▶ Data for this exercise
Lemma appendString_readString (f : nat) :
  forall (src : string) (n : nat) (tail : string),
    utf8.validLoop f src = true ->
    (len (json.appendStringLoop f src) <= n)%nat ->
    json.readString (S n) (json.appendStringLoop f src +:+ json.quote +:+ tail)
    = Some (src, tail).
Proof.
  induction f as [|f IH]; intros src n tail Hv Hn.
  - destruct src; [reflexivity|discriminate Hv].
  - destruct src as [|c rest]; [reflexivity|].
    cbn [utf8.validLoop] in Hv. cbn [json.appendStringLoop] in *.
    destruct (Z.ltb_spec (byte_of c) utf8.RuneSelf) as [Ha|Hw].
    + assert (utf8.DecodeRuneInString (String c rest) = (byte_of c, 1%nat)) as Hd.
      { unfold utf8.DecodeRuneInString.
        by destruct (Z.ltb_spec (byte_of c) utf8.RuneSelf); [|lia]. }
      rewrite Hd in Hv. cbn [Nat.eqb andb str_drop] in Hv.
      assert (utf8.validLoop f rest = true) as Hv'
        by (by destruct (_ && _)).
      destruct (json.htmlSafe (byte_of c)) eqn:Es.
      * rewrite str_app_cons, (readString_plain _ _ _ Es).
        cbn [len String.length] in Hn.
        destruct n as [|n]; [lia|].
        rewrite IH by (done || (fold (len (json.appendStringLoop f rest)) in Hn; lia)).
        reflexivity.
      * rewrite str_app_assoc, escape_step by done.
        rewrite str_app_length in Hn.
        assert (1 <= len (json.escapeByte (byte_of c)))%nat.
        { unfold json.escapeByte.
          repeat match goal with |- context [if ?x then _ else _] => destruct x end;
            rewrite str_app_length; cbn; lia. }
        destruct n as [|n]; [lia|].
        rewrite IH by (done || lia). reflexivity.
    + destruct (utf8.DecodeRuneInString (String c rest)) as [r size] eqn:Hd.
      destruct ((r =? utf8.RuneError) && (size =? 1)%nat) eqn:Ee; [discriminate|].
      assert (1 < size)%nat as Hs.
      { destruct (DecodeRuneInString_narrow c rest r size Hw Hd) as [[-> ->]|]; [|done].
        discriminate Ee. }
      destruct ((r =? 0x2028) || (r =? 0x2029)) eqn:El.
      * rewrite !str_app_assoc, (str_app_cons (json.hex r)).
        rewrite (readString_line_sep _ _ _ _ _ Hd Hs El).
        rewrite !str_app_length in Hn.
        cbn -[json.appendStringLoop str_drop] in Hn. unfold len in Hn.
        destruct n as [|n]; [lia|].
        rewrite IH by (done || (unfold len; lia)).
        cbn. by rewrite str_take_drop.
      * rewrite str_app_assoc, (readString_wide _ _ _ _ _ Hd Hs).
        rewrite str_app_length in Hn.
        assert (size <= len (String c rest))%nat.
        { destruct (DecodeRuneInString_wide _ _ _ Hd Hs)
            as [(?&?&?&E&->&_)|[(?&?&?&?&E&->&_)|(?&?&?&?&?&E&->&_)]];
            rewrite E; cbn; lia. }
        rewrite str_take_length in Hn by done.
        destruct n as [|n]; [lia|].
        rewrite IH by (done || lia).
        cbn. by rewrite str_take_drop.
Qed.

Lemma readString_value (body src tail : string) :
  (forall (m : nat) (tail : string), (len body <= m)%nat ->
     json.readString (S m) (body +:+ json.quote +:+ tail) = Some (src, tail)) ->
  json.readString (len (body +:+ json.quote +:+ tail)) (body +:+ json.quote +:+ tail)
  = Some (src, tail).
Proof.
  intros H. rewrite str_app_length. unfold json.quote at 1.
  rewrite str_app_cons, str_app_nil_l. cbn [len String.length].
  rewrite Nat.add_succ_r. apply H. unfold len. lia.
Qed.

Ltac eval_tests :=
  repeat match goal with
         | |- context [if ?b then _ else _] =>
           let v := eval vm_compute in b in
           match v with
           | true => change b with true
           | false => change b with false
           end; cbv beta iota
         end.

Lemma readValue_Str (n : nat) (r t rest : string) :
  json.readString (len r) r = Some (t, rest) ->
  json.readValue (S n) (String " " (String (ascii_of 34) r))
  = Some (json.Str t, rest).
Proof.
  intros H. cbn -[len json.readString]. eval_tests. by rewrite H.
Qed.

Lemma readMembers_one (n : nat) (r key rest r1 rest1 r2 : string) (v : json.value) :
  json.readString (len r) r = Some (key, rest) ->
  json.skipSpace rest = String ":" r1 ->
  json.readValue n r1 = Some (v, rest1) ->
  json.skipSpace rest1 = String "}" r2 ->
  json.readMembers (S n) (String (ascii_of 34) r) = Some ([(key, v)], r2).
Proof.
  intros H1 H2 H3 H4. cbn -[len json.readString json.readValue json.skipSpace].
  cbn [json.skipSpace]. eval_tests.
  rewrite H1. cbn -[len json.readString json.readValue json.skipSpace].
  rewrite H2. eval_tests.
  rewrite H3. cbn -[len json.readString json.readValue json.skipSpace].
  rewrite H4. reflexivity.
Qed.

Lemma readValue_Object (n : nat) (r r' rest : string) (ms : list (string * json.value)) :
  json.skipSpace r = String (ascii_of 34) r' ->
  json.readMembers n (String (ascii_of 34) r') = Some (ms, rest) ->
  json.readValue (S n) (String "{" r) = Some (json.Object ms, rest).
Proof.
  intros H1 H2. cbn -[len json.readMembers json.skipSpace].
  cbn [json.skipSpace]. eval_tests.
  rewrite H1. eval_tests. by rewrite H2.
Qed.

Lemma readString_key (tail : string) :
  json.readString (len ("api_key" +:+ json.quote +:+ tail))
    ("api_key" +:+ json.quote +:+ tail)
  = Some ("api_key", tail).
Proof.
  apply readString_value. intros m T Hm.
  by apply (appendString_readString 7 "api_key").
Qed.

Lemma parse_Marshal (key : string) :
  utf8.ValidString key = true ->
  json.parse (json.MarshalIndent_Config key)
  = Some (json.Object [("api_key", json.Str key)]).
Proof.
  intros Hv.
  pose proof (fun m tail => appendString_readString (len key) key m tail Hv) as Hr.
  pose proof (readString_value _ _ (String (ascii_of 10) "}") Hr) as Hb.
  unfold json.MarshalIndent_Config, json.appendString, json.parse.
  generalize dependent (json.appendStringLoop (len key) key). intros body _ Hb.
  rewrite !str_app_assoc.
  change ("{" +:+ ?X) with (String "{" X).
  cbn [len String.length].
  match goal with
  | |- context [json.readValue ?f ?s] =>
    assert (json.readValue f s
            = Some (json.Object [("api_key", json.Str key)], "")) as ->
  end; [|reflexivity].
  eapply readValue_Object; [reflexivity|].
  eapply readMembers_one.
  - apply readString_key.
  - reflexivity.
  - apply readValue_Str, Hb.
  - reflexivity.
Qed.

Theorem Unmarshal_Marshal (key : string) :
  utf8.ValidString key = true ->
  json.Unmarshal_Config (json.MarshalIndent_Config key) = inr key.
Proof.
  intros Hv. unfold json.Unmarshal_Config. by rewrite (parse_Marshal key Hv).
Qed.

(** The codec of the sample library satisfies the premise of
    [save_then_load] at every valid UTF-8 key. *)
Lemma sample_codec_round_trip (apiKey data : string) :
  utf8.ValidString apiKey = true ->
  json_MarshalIndent_Config (GoLib := sample.lib) (Config.mk apiKey) = inr data ->
  json_Unmarshal_Config (GoLib := sample.lib) data = inr (Config.mk apiKey).
Proof.
  intros Hv [= <-]. cbn [json_Unmarshal_Config sample.lib Config.APIKey].
  by rewrite (Unmarshal_Marshal apiKey Hv).
Qed.

(** ** The statements on the sample world *)

Lemma not_contains_by_Contains (s sub : string) :
  strings.Contains s sub = false -> ~ contains s sub.
Proof. intros Hf Hc. apply Contains_spec in Hc. congruence. Qed.

Lemma request_needs_input_witness :
  buildGenerateContentRequest (golib := sample.lib)
    "" [] sample.genUnset sample.toolsOff "" sample.world
  = (inl emptyRequestError, sample.world)
  /\ (buildGenerateContentRequest (golib := sample.lib)
        "Answer briefly." [] sample.genUnset sample.toolsOff "" sample.world).1
     <> inl emptyRequestError.
Proof.
  split.
  - apply (proj1 (request_needs_input (golib := sample.lib) "k3y" "gemini-2.5-pro"
                    "" [] sample.genUnset sample.toolsOff "" sample.world));
      reflexivity.
  - apply (proj2 (request_needs_input (golib := sample.lib) "k3y" "gemini-2.5-pro"
                    "Answer briefly." [] sample.genUnset sample.toolsOff ""
                    sample.world)).
    right. discriminate.
Defined.

Lemma generation_block_witness :
  match (buildGenerateContentRequest (golib := sample.lib)
           "" [ParsedPart.mk "text" "hello"]
           (GenerationConfigInput.mk float64_0_7 (-1) sample.minusOne 40 "" "" "" (-1) false)
           sample.toolsOff "" sample.world).1 with
  | inr req =>
    GenerateContentRequest.GenerationConfig req
    = Some (GenerationConfig.mk [] (Some float64_0_7) None None (Some 40)
              None None None)
  | inl _ => False
  end.
Proof.
  destruct (buildGenerateContentRequest (golib := sample.lib) _ _ _ _ _ _)
    as [[e|req] w'] eqn:E; cbn [fst].
  - vm_compute in E. discriminate E.
  - apply (proj1 (proj2 (generation_block (golib := sample.lib) _ _ _ _ _ _ _ _ E)));
      [reflexivity|reflexivity|].
    cbn. split_and!; (reflexivity || lia).
Defined.

Lemma safety_settings_witness :
  match (buildGenerateContentRequest (golib := sample.lib)
           "Answer briefly." [] sample.genUnset sample.toolsOff
           "HARM_CATEGORY_HARASSMENT:BLOCK_ONLY_HIGH,HARM_CATEGORY_HATE_SPEECH:BLOCK_MEDIUM_AND_ABOVE"
           sample.world).1 with
  | inr req =>
    GenerateContentRequest.SafetySettings req
    = [SafetySetting.mk "HARM_CATEGORY_HARASSMENT" "BLOCK_ONLY_HIGH";
       SafetySetting.mk "HARM_CATEGORY_HATE_SPEECH" "BLOCK_MEDIUM_AND_ABOVE"]
  | inl _ => False
  end
  /\ isErr (buildGenerateContentRequest (golib := sample.lib)
              "Answer briefly." [] sample.genUnset sample.toolsOff
              " a : b , :x " sample.world).1 = true.
Proof.
  split.
  - destruct (safety_settings (golib := sample.lib)
                "Answer briefly." [] sample.genUnset sample.toolsOff
                "HARM_CATEGORY_HARASSMENT:BLOCK_ONLY_HIGH,HARM_CATEGORY_HATE_SPEECH:BLOCK_MEDIUM_AND_ABOVE"
                sample.world) as (_ & _ & _ & _ & Hex & _).
    destruct (buildGenerateContentRequest (golib := sample.lib)
                "Answer briefly." [] sample.genUnset sample.toolsOff "" sample.world)
      as [[e|req] w'] eqn:E.
    + vm_compute in E. discriminate E.
    + rewrite (Hex eq_refl req w' eq_refl). reflexivity.
  - destruct (safety_settings (golib := sample.lib)
                "Answer briefly." [] sample.genUnset sample.toolsOff
                " a : b , :x " sample.world) as (_ & _ & _ & Hbad & _).
    apply (Hbad " :x "); [discriminate| |left; reflexivity].
    apply elem_of_cons. right. apply elem_of_cons. left. reflexivity.
Defined.

Lemma parseDataURI_spec_witness :
  isErr (parseDataURI (golib := sample.lib) "data:text/plain,hello") = true
  /\ isErr (parseDataURI (golib := sample.lib) "data:text/plain;charset=utf-8,hello") = true
  /\ isErr (parseDataURI (golib := sample.lib) "data:image/png;base64,aGVsbG8") = true.
Proof.
  destruct (parseDataURI_spec (golib := sample.lib))
    as (_ & _ & _ & _ & Henc & Hlow & Hwf & _).
  split; [|split].
  - apply (Henc "data:text/plain" "hello").
    + by apply not_contains_by_Contains.
    + intros pre enc He. exfalso.
      apply (not_contains_by_Contains "data:text/plain" ";"); [reflexivity|].
      by exists pre, enc.
  - apply (Hlow "data:text/plain;charset=utf-8" "hello");
      [by apply not_contains_by_Contains|reflexivity|reflexivity].
  - apply (Hwf "data:image/png;base64" "aGVsbG8").
    + by apply not_contains_by_Contains.
    + unfold wellFormedBase64. cbn. discriminate.
Defined.

(** * Further properties of the code

    What the functions do beyond the statements of the specification:
    their effects on the world, their failures, and how they compose. *)

(** ** The base64 encoder and decoder are inverse *)

Lemma land63_range (v : Z) : 0 <= Z.land v 0x3F < 64.
Proof.
  change 0x3F with (Z.ones 6). rewrite Z.land_ones by lia.
  apply Z.mod_pos_bound. lia.
Qed.

Lemma decodeMap_enc (v : Z) : base64.decodeMap (base64.enc v) = Some (Z.land v 0x3F).
Proof.
  unfold base64.enc. pose proof (land63_range v) as Hr.
  rewrite <- (Z2Nat.id (Z.land v 0x3F)) at 2 by lia.
  assert (Z.to_nat (Z.land v 0x3F) < 64)%nat as Hk by lia.
  generalize dependent (Z.to_nat (Z.land v 0x3F)). intros k Hk.
  do 64 (destruct k as [|k]; [reflexivity|]). lia.
Qed.

Lemma quantum_sum (d0 d1 d2 d3 : Z) :
  0 <= d0 -> 0 <= d1 < 64 -> 0 <= d2 < 64 -> 0 <= d3 < 64 ->
  base64.quantum [d0; d1; d2; d3] = d0 * 262144 + d1 * 4096 + d2 * 64 + d3.
Proof.
  intros H0 H1 H2 H3. unfold base64.quantum. cbn [nth].
  rewrite !Z.shiftl_mul_pow2 by lia.
  change (2 ^ 18) with 262144. change (2 ^ 12) with 4096. change (2 ^ 6) with 64.
  rewrite (lor_const_low (d0 * 262144) (d1 * 4096) 18) by (try dm; change (2 ^ 18) with 262144; lia).
  rewrite (lor_const_low (d0 * 262144 + d1 * 4096) (d2 * 64) 12) by (try dm; change (2 ^ 12) with 4096; try dm; lia).
  rewrite (lor_const_low _ d3 6) by (try dm; change (2 ^ 6) with 64; try dm; lia).
  reflexivity.
Qed.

▶ Exercise objective
State how many lines in the records above contain the word "appendStringLoop". Give nothing but the number.

▶ Reply to the task
6